A line belongs in the answer if it contains "LWarn"; copy every such line from the entries below.

Source records:
BEGIN
(* ===== verification/Lote.v ===== *)
(** * Lote: what a click on "Criar" tells the user, against sections 7 and 9

    Section 7 of the specification describes what the user sees of a
    batch: the warnings and errors are counted over the whole batch, and
    the batch is reported as "fully successful" (no warning, no error),
    "succeeded with warnings" (warnings only) or "completed with errors"
    (some error), whatever was done staying on disk.  Section 9 describes
    the same counts as a value [BatchResult{ok_count, warn_count,
    error_count, events}] that the presentation layer folds into its
    display state.

    This file states that contract ([BatchResult], [batch_of], [classify])
    and proves, with the Hoare triples of [Prelude], what the [_criar] of
    each window ([_criar_pipeline] of [App], lines 480-556 of
    [src/LicitagovLicitacaoMesApp.py]) ends in: a log box holding exactly
    the lines of some event sequence, with the counters and badge of that
    sequence, and either the final toast [classify] asks for, or an error
    box after a failed step, or an exception that leaves the toast
    "Iniciando criacao..." and no message box. *)

From Stdlib Require Import ZArith Lia.
From Stdlib Require Import Strings.String.
From stdpp Require Import base list sets.
From S2P Require Import Prelude Normalize Fs Resolver Copier Domain Console App.
Import FileSystem PathResolver ResilientCopier Dominio LogConsole Janela MesApp UiApp DocketApp JanelaProps.

Local Open Scope py_scope.

Module Lote.

(** ** The contract *)

(** [BatchResult] of section 9, over the lines a batch logs. *)
Record BatchResult := mkBatch {
  b_ok : nat;
  b_warn : nat;
  b_error : nat;
  b_events : list (level * ustr)
}.

Definition batch_of (evs : list (level * ustr)) : BatchResult :=
  mkBatch (count_lvl LOk evs) (count_lvl LWarn evs) (count_lvl LError evs) evs.

(** The three reports of section 7. *)
Inductive veredito := Sucesso | ComAvisos | ComErros.

Definition classify (b : BatchResult) : veredito :=
  if decide (0 < b_error b) then ComErros
  else if decide (0 < b_warn b) then ComAvisos
  else Sucesso.

(** The toast each report is shown as, with its colour; [onde] is the
    word the window uses for its log ("console" or "log"). *)
Definition aviso_final (onde : ustr) (v : veredito) : ustr * color :=
  match v with
  | ComErros => (tx "Concluído com erros. Verifique o " ++ onde ++ u ".", color_of LError)
  | ComAvisos => (tx "Concluído com avisos. Verifique o " ++ onde ++ u ".", color_of LWarn)
  | Sucesso => (tx "Licitação criada com sucesso!", color_of LOk)
  end.

Definition iniciando : ustr := tx "Iniciando criação…".

(** The status part of a console that was cleared and then logged [evs]. *)
Definition view_log (evs : list (level * ustr)) : ustr * nat * nat * status * ustr * ustr :=
  let wn := count_lvl LWarn evs in
  let er := count_lvl LError evs in
  (concat (map (fun e => linha e.1 e.2) evs), wn, er, status_of wn er,
   badge_of (status_of wn er), counts_text wn er).

(** ** The states of a run of [_criar]

    [curso]: running, the log box holding the lines of some [evs], the
    toast of the start and the message boxes of before; [abortado]: one
    error box more; [concluido]: the final toast of the counts, and the
    folder created recorded. *)
Definition curso (D0 : list dialog) (j : janela) : Prop :=
  exists evs, view (con j) = view_log evs /\ toast (con j) = iniciando /\ dialogs j = D0.

Definition abortado (D0 : list dialog) (j : janela) : Prop :=
  exists evs msg, view (con j) = view_log evs /\ toast (con j) = iniciando /\
    dialogs j = D0 ++ [ShowError (u "Erro") msg].

Definition concluido (onde : ustr) (D0 : list dialog) (j : janela) : Prop :=
  exists evs, view (con j) = view_log evs /\
    (toast (con j), toast_color (con j)) = aviso_final onde (classify (batch_of evs)) /\
    dialogs j = D0 /\ destino_criado j <> None.

(** ** The status part along a run *)

Lemma count_lvl_app l evs1 evs2 : count_lvl l (evs1 ++ evs2) = count_lvl l evs1 + count_lvl l evs2.
Proof. unfold count_lvl. by rewrite List.filter_app, length_app. Qed.

Lemma count_lvl_single l l' msg : count_lvl l [(l', msg)] = if decide (l' = l) then 1 else 0.
Proof. rewrite count_lvl_cons. simpl. unfold count_lvl. simpl. lia. Qed.

Lemma view_log_ok c evs : view c = view_log evs -> status_ok c.
Proof.
  unfold view, view_log, status_ok. intros H. injection H as _ Hw He Hs Hb Hk.
  by rewrite Hs, Hb, Hk, Hw, He.
Qed.

Lemma view_log_clear w c : view (w_clear w c) = view_log [].
Proof. by rewrite w_clear_view. Qed.

Lemma view_log_snoc w l msg c evs :
  view c = view_log evs -> view (w_log w l msg c) = view_log (evs ++ [(l, msg)]).
Proof.
  intros Hv. rewrite (w_log_view w l msg c (view_log_ok c evs Hv)).
  unfold view, view_log in *. injection Hv as Ht Hw He _ _ _. rewrite Ht, Hw, He.
  rewrite map_app, concat_app, !count_lvl_app, !count_lvl_single. cbn [map concat].
  by rewrite app_nil_r.
Qed.

Lemma w_log_toast w l msg c : toast (w_log w l msg c) = toast c.
Proof.
  destruct w; simpl; unfold mes_log, docket_log, ui_log, _set_status, _apply_log_filter, with_status;
    destruct l; simpl; repeat (case_decide; simpl); reflexivity.
Qed.

Section Run.
Variable D0 : list dialog.

Lemma curso_log w l msg j : curso D0 j -> curso D0 (set_con (w_log w l msg (con j)) j).
Proof.
  intros (evs & Hv & Ht & Hd). exists (evs ++ [(l, msg)]). simpl.
  split; [by apply view_log_snoc|]. split; [|done]. by rewrite w_log_toast.
Qed.

Lemma jlog_curso w l msg : preserves (on_snd (curso D0)) (jlog w l msg).
Proof. apply modify_snd. apply curso_log. Qed.

Lemma on_form_curso h : preserves (on_snd (curso D0)) (on_form h).
Proof. by apply modify_snd. Qed.

Lemma run_logged_curso {A} w (m : st oserr (fs * list event) A) :
  preserves (on_snd (curso D0)) (run_logged (sink w) m).
Proof. apply run_logged_snd. intros e j. apply curso_log. Qed.

#[local] Hint Resolve on_fs_snd read_snd query_snd gets_snd jlog_curso on_form_curso run_logged_curso : licita.

Local Abbreviation CUR := (on_snd (curso D0)).
Local Abbreviation ABO := (on_snd (abortado D0)).

(** A step of [_criar] that says whether the run goes on: [true] in a
    running state, [false] after the error box, and a running state when
    an exception escapes it. *)
Definition passo (m : GM bool) : Prop :=
  triple CUR m (fun ok s => if ok then CUR s else ABO s) (fun _ => CUR).

Lemma passo_true : passo (ret true).
Proof. by apply triple_ret. Qed.

Lemma passo_bind {A} (m : GM A) (k : A -> GM bool) :
  preserves CUR m -> (forall a, passo (k a)) -> passo (bind m k).
Proof. intros Hm Hk. unfold passo. by apply triple_preserves_bind. Qed.

(** [ok = ...; if not ok: return]. *)
Lemma passo_seq (m : GM bool) (k : GM unit) Q :
  passo m -> triple CUR k Q (fun _ => CUR) -> (forall s, ABO s -> Q tt s) ->
  triple CUR (ok <- m ;; if negb ok then ret tt else k) Q (fun _ => CUR).
Proof. intros Hm Hk HA. eapply triple_bind; [exact Hm|]. intros [|]; [exact Hk|by apply triple_ret]. Qed.

(** A step of [_criar] in its [try ... except]: on failure the error line
    and the error box, and [False] is returned. *)
Lemma etapa_triple w m falha dlg : preserves CUR m -> passo (etapa w m falha dlg).
Proof.
  intros Hm. unfold passo, etapa.
  apply (triple_try _ _ _ _ _ (fun _ => CUR)).
  - eapply triple_bind; [by apply preserves_triple|]. intros ?. by apply triple_ret.
  - intros e. eapply triple_bind; [apply preserves_triple, jlog_curso|]. intros ?.
    eapply triple_bind with (Q' := fun _ => ABO).
    + intros [f j] (evs & Hv & Ht & Hd). simpl in *. exists evs, (dlg ++ nl ++ show_err e).
      repeat split; simpl; congruence.
    + intros ?. by apply triple_ret.
Qed.

#[local] Hint Resolve etapa_triple passo_true : licita.

Section Pipeline.
Variables (cwd app_dir : path) (w : window).

Lemma localizar_modelos_curso : preserves CUR (localizar_modelos cwd app_dir w).
Proof. unfold localizar_modelos. mono. Qed.

Lemma copiar_selecionadas_passo t d : passo (copiar_selecionadas cwd w t d).
Proof.
  unfold copiar_selecionadas. apply passo_bind; [auto with licita|intros fm].
  case_bool_decide; [apply passo_true|]. apply passo_bind; [auto with licita|intros ?].
  auto with licita.
Qed.

Lemma anexar_passo d : passo (anexar cwd w d).
Proof.
  unfold anexar. apply passo_bind; [auto with licita|intros j].
  case_bool_decide; auto with licita.
Qed.

(** The end of [_criar]: the folder recorded and the toast of the
    counters, which are those of the events the log box holds. *)
Lemma concluir_triple onde d :
  triple CUR (concluir onde d) (fun _ => on_snd (concluido onde D0)) (fun _ => CUR).
Proof.
  intros [f j] (evs & Hv & Ht & Hd). simpl in *.
  pose proof Hv as Hv'. unfold view, view_log in Hv'. injection Hv' as _ Hw He _ _ _.
  unfold concluir, bind, gets, jtoast, ret. cbn -[tx u]. rewrite He, Hw.
  repeat case_bool_decide; exists evs; cbn -[tx u]; unfold classify, batch_of; cbn -[tx u];
    repeat case_decide; try lia; by repeat split.
Qed.

Lemma view_toast msg l c : view (_toast msg l c) = view c.
Proof. done. Qed.

(** [_criar_pipeline]: started with the message boxes [D0], it ends
    in [abortado] or [concluido] when it returns, and in [curso] when an
    exception escapes it, the [finally] clause changing none of them. *)
Lemma criar_pipeline_triple onde dlg sub :
  (forall d, preserves CUR (sub d)) ->
  triple (on_snd (fun j => dialogs j = D0)) (_criar_pipeline cwd app_dir w onde dlg sub)
    (fun _ s => ABO s \/ on_snd (concluido onde D0) s) (fun _ => CUR).
Proof.
  intros Hsub. unfold _criar_pipeline.
  eapply triple_bind with (Q' := fun _ => CUR).
  { intros [f j] Hd. exists []. cbn -[tx u]. rewrite view_toast. by split; [apply view_log_clear|]. }
  intros ?. apply triple_preserves_bind; [by apply modify_snd|intros ?].
  apply triple_finally with (Qm := fun _ s => ABO s \/ on_snd (concluido onde D0) s) (Rm := fun _ => CUR);
    [|intros ? [f j] H; exact H..].
  do 3 (apply triple_preserves_bind; [auto with licita|intros ?]).
  apply passo_seq; [case_match; [apply passo_true|apply etapa_triple; mono]| |by left].
  apply triple_preserves_bind; [auto with licita|intros ?].
  apply passo_seq; [apply etapa_triple; mono| |by left].
  apply passo_seq; [by apply etapa_triple| |by left].
  apply triple_preserves_bind; [apply localizar_modelos_curso|intros tpl].
  apply passo_seq; [destruct tpl; [apply copiar_selecionadas_passo|apply passo_true]| |by left].
  apply passo_seq; [apply anexar_passo| |by left].
  eapply triple_consequence; [apply concluir_triple|done|by right|done].
Qed.

End Pipeline.

(** The sub-folder step of each window only creates folders. *)
Lemma subpastas_curso v : v = variante_mes \/ v = variante_ui \/ v = variante_docket ->
  forall d, preserves CUR (v_subpastas v d).
Proof.
  intros [H|[H|H]] d; subst v; simpl; [apply on_fs_snd|apply on_fs_snd|].
  unfold criar_subpastas_marcadas. mono.
Qed.

End Run.


(** ** What [_criar] answers *)

(** C8: a click on "Criar" in any of the three windows (the handler of
    [ECriar], that is [_criar]) leaves the button enabled and the progress
    bar stopped, a log box that holds exactly the lines of some sequence
    of events [evs] with the warning and error counters, status, badge and
    counts text of [evs], and ends in one of the three answers of
    section 7: it returns with the final toast and colour [classify] gives
    for [batch_of evs], the created folder recorded and no message box; or
    it returns after one error box, the toast of the start still showing;
    or an exception escapes it, the toast of the start still showing and
    no message box. *)
Theorem criar_responde v cwd app_dir f j :
  v = variante_mes \/ v = variante_ui \/ v = variante_docket ->
  let '((_, j'), r) := handler v cwd app_dir ECriar (f, j) in
  parado j' /\ exists evs, view (con j') = view_log evs /\
    ((r = Ok tt /\ (toast (con j'), toast_color (con j')) = aviso_final (v_onde v) (classify (batch_of evs)) /\
      dialogs j' = dialogs j /\ destino_criado j' <> None) \/
     (r = Ok tt /\ toast (con j') = iniciando /\
      exists msg, dialogs j' = dialogs j ++ [ShowError (u "Erro") msg]) \/
     (exists e, r = Exc e /\ toast (con j') = iniciando /\ dialogs j' = dialogs j)).
Proof.
  intros Hv. simpl.
  pose proof (criar_pipeline_parado cwd app_dir (v_janela v) (v_onde v) (v_dlg_licitacao v)
                (v_subpastas v) (f, j)) as Hp.
  pose proof (criar_pipeline_triple (dialogs j) cwd app_dir (v_janela v) (v_onde v) (v_dlg_licitacao v)
                (v_subpastas v) (subpastas_curso _ v Hv) (f, j) eq_refl) as Ht.
  destruct (_criar_pipeline _ _ _ _ _ _ _) as [[f' j'] [[]|e]]; simpl in *; split; [done| |done|].
  - destruct Ht as [(evs & msg & Hv' & Ht & Hd)|(evs & Hv' & Ht & Hd & Hn)]; exists evs; split; auto.
    right; left. eauto.
  - destruct Ht as (evs & Hv' & Ht & Hd). exists evs. split; [done|]. right; right. eauto.
Qed.

Lemma criar_responde_witness :
  (variante_mes = variante_mes \/ variante_mes = variante_ui \/ variante_mes = variante_docket) /\
  let '((_, j'), r) := handler variante_mes ex_app ex_app ECriar (ex_lic, ex_j0 variante_mes) in
  parado j' /\ exists evs, view (con j') = view_log evs /\
    ((r = Ok tt /\ (toast (con j'), toast_color (con j')) =
        aviso_final (v_onde variante_mes) (classify (batch_of evs)) /\
      dialogs j' = dialogs (ex_j0 variante_mes) /\ destino_criado j' <> None) \/
     (r = Ok tt /\ toast (con j') = iniciando /\
      exists msg, dialogs j' = dialogs (ex_j0 variante_mes) ++ [ShowError (u "Erro") msg]) \/
     (exists e, r = Exc e /\ toast (con j') = iniciando /\ dialogs j' = dialogs (ex_j0 variante_mes))).
Proof. split; [left; reflexivity|apply criar_responde; left; reflexivity]. Defined.

End Lote.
END
**Task answer:**
  mkBatch (count_lvl LOk evs) (count_lvl LWarn evs) (count_lvl LError evs) evs.
  | ComAvisos => (tx "Concluído com avisos. Verifique o " ++ onde ++ u ".", color_of LWarn)
  let wn := count_lvl LWarn evs in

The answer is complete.